- **DIRECTIONS FOR THIS TASK**
Each record below needs to be written out exactly as it reads.

- **Dataset entries**

Lemma run_boardToDelete_ext (es : list Event) (s1 s2 : LocalState) :
  boardToDelete s1 = boardToDelete s2 →
  boardToDelete (run es s1) = boardToDelete (run es s2).
Proof.
  revert s1 s2. induction es as [|e es IH]; intros s1 s2 Heq; [done |].
  rewrite !run_cons. apply IH. destruct e; cbn; [done | done |].
  by rewrite Heq.
Qed.

Lemma run_isSearching_ext (es : list Event) (s1 s2 : LocalState) :
  isSearching s1 = isSearching s2 →
  isSearching (run es s1) = isSearching (run es s2).
Proof.
  revert s1 s2. induction es as [|e es IH]; intros s1 s2 Heq; [done |].
  rewrite !run_cons. apply IH. destruct e; cbn; [| |done]; by rewrite Heq.
Qed.

(** X14. After [n] clicks on the search icon the local state is the
    starting one when [n] is even, and the toggled one when [n] is odd. *)
Theorem clicks_parity (n : nat) (st : LocalState) :
  run (clicks n) st = if Nat.even n then st else handleClickSearchIcon st.
Proof.
  revert st. induction n as [|n IH]; intros st; [done |].
  unfold clicks in *. cbn [replicate]. rewrite run_cons, IH.
  rewrite Nat.even_succ, <- Nat.negb_even.
  destruct (Nat.even n); cbn [negb step]; [done |].
  apply handleClickSearchIcon_twice.
Qed.

Lemma run_delete_events (es : list Event) (st : LocalState) :
  boardToDelete (run es st) = boardToDelete (run (delete_events es) st).
Proof.
  revert st. induction es as [|e es IH]; intros st; [done |].
  unfold delete_events in *. cbn [List.filter].
  destruct (is_delete_event e) eqn:He; rewrite !run_cons, IH; [done |].
  apply run_boardToDelete_ext. by apply step_keeps_boardToDelete.
Qed.

Lemma run_search_events (es : list Event) (st : LocalState) :
  isSearching (run es st) = isSearching (run (search_events es) st).
Proof.
  revert st. induction es as [|e es IH]; intros st; [done |].
  unfold search_events in *. cbn [List.filter].
  destruct (is_delete_event e) eqn:He; cbn [negb]; rewrite !run_cons, IH;
    [|done].
  apply run_isSearching_ext. by apply step_keeps_isSearching.
Qed.

(** X15. The two cells evolve independently along every trace: the final
    [boardToDelete] is the one the delete events alone produce, and the final
    [isSearching] the one the other events alone produce. *)
Theorem run_decomposes (es : list Event) (st : LocalState) :
  run es st =
  {| boardToDelete := boardToDelete (run (delete_events es) st);
     isSearching := isSearching (run (search_events es) st) |}.
Proof.
  rewrite <- run_delete_events, <- run_search_events.
  by destruct (run es st).
Qed.

(** X16. A delete event and an event of the search region commute. *)
Theorem delete_and_search_events_commute (e1 e2 : Event) (st : LocalState) :
  is_delete_event e1 = true → is_delete_event e2 = false →
  step e1 (step e2 st) = step e2 (step e1 st).
Proof. by destruct e1, e2. Qed.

- **TASK SOLUTION**
Lemma run_boardToDelete_ext (es : list Event) (s1 s2 : LocalState) :
  boardToDelete s1 = boardToDelete s2 →
  boardToDelete (run es s1) = boardToDelete (run es s2).
Proof.
  revert s1 s2. induction es as [|e es IH]; intros s1 s2 Heq; [done |].
  rewrite !run_cons. apply IH. destruct e; cbn; [done | done |].
  by rewrite Heq.
Qed.

Lemma run_isSearching_ext (es : list Event) (s1 s2 : LocalState) :
  isSearching s1 = isSearching s2 →
  isSearching (run es s1) = isSearching (run es s2).
Proof.
  revert s1 s2. induction es as [|e es IH]; intros s1 s2 Heq; [done |].
  rewrite !run_cons. apply IH. destruct e; cbn; [| |done]; by rewrite Heq.
Qed.

(** X14. After [n] clicks on the search icon the local state is the
    starting one when [n] is even, and the toggled one when [n] is odd. *)
Theorem clicks_parity (n : nat) (st : LocalState) :
  run (clicks n) st = if Nat.even n then st else handleClickSearchIcon st.
Proof.
  revert st. induction n as [|n IH]; intros st; [done |].
  unfold clicks in *. cbn [replicate]. rewrite run_cons, IH.
  rewrite Nat.even_succ, <- Nat.negb_even.
  destruct (Nat.even n); cbn [negb step]; [done |].
  apply handleClickSearchIcon_twice.
Qed.

Lemma run_delete_events (es : list Event) (st : LocalState) :
  boardToDelete (run es st) = boardToDelete (run (delete_events es) st).
Proof.
  revert st. induction es as [|e es IH]; intros st; [done |].
  unfold delete_events in *. cbn [List.filter].
  destruct (is_delete_event e) eqn:He; rewrite !run_cons, IH; [done |].
  apply run_boardToDelete_ext. by apply step_keeps_boardToDelete.
Qed.

Lemma run_search_events (es : list Event) (st : LocalState) :
  isSearching (run es st) = isSearching (run (search_events es) st).
Proof.
  revert st. induction es as [|e es IH]; intros st; [done |].
  unfold search_events in *. cbn [List.filter].
  destruct (is_delete_event e) eqn:He; cbn [negb]; rewrite !run_cons, IH;
    [|done].
  apply run_isSearching_ext. by apply step_keeps_isSearching.
Qed.

(** X15. The two cells evolve independently along every trace: the final
    [boardToDelete] is the one the delete events alone produce, and the final
    [isSearching] the one the other events alone produce. *)
Theorem run_decomposes (es : list Event) (st : LocalState) :
  run es st =
  {| boardToDelete := boardToDelete (run (delete_events es) st);
     isSearching := isSearching (run (search_events es) st) |}.
Proof.
  rewrite <- run_delete_events, <- run_search_events.
  by destruct (run es st).
Qed.

(** X16. A delete event and an event of the search region commute. *)
Theorem delete_and_search_events_commute (e1 e2 : Event) (st : LocalState) :
  is_delete_event e1 = true → is_delete_event e2 = false →
  step e1 (step e2 st) = step e2 (step e1 st).
Proof. by destruct e1, e2. Qed.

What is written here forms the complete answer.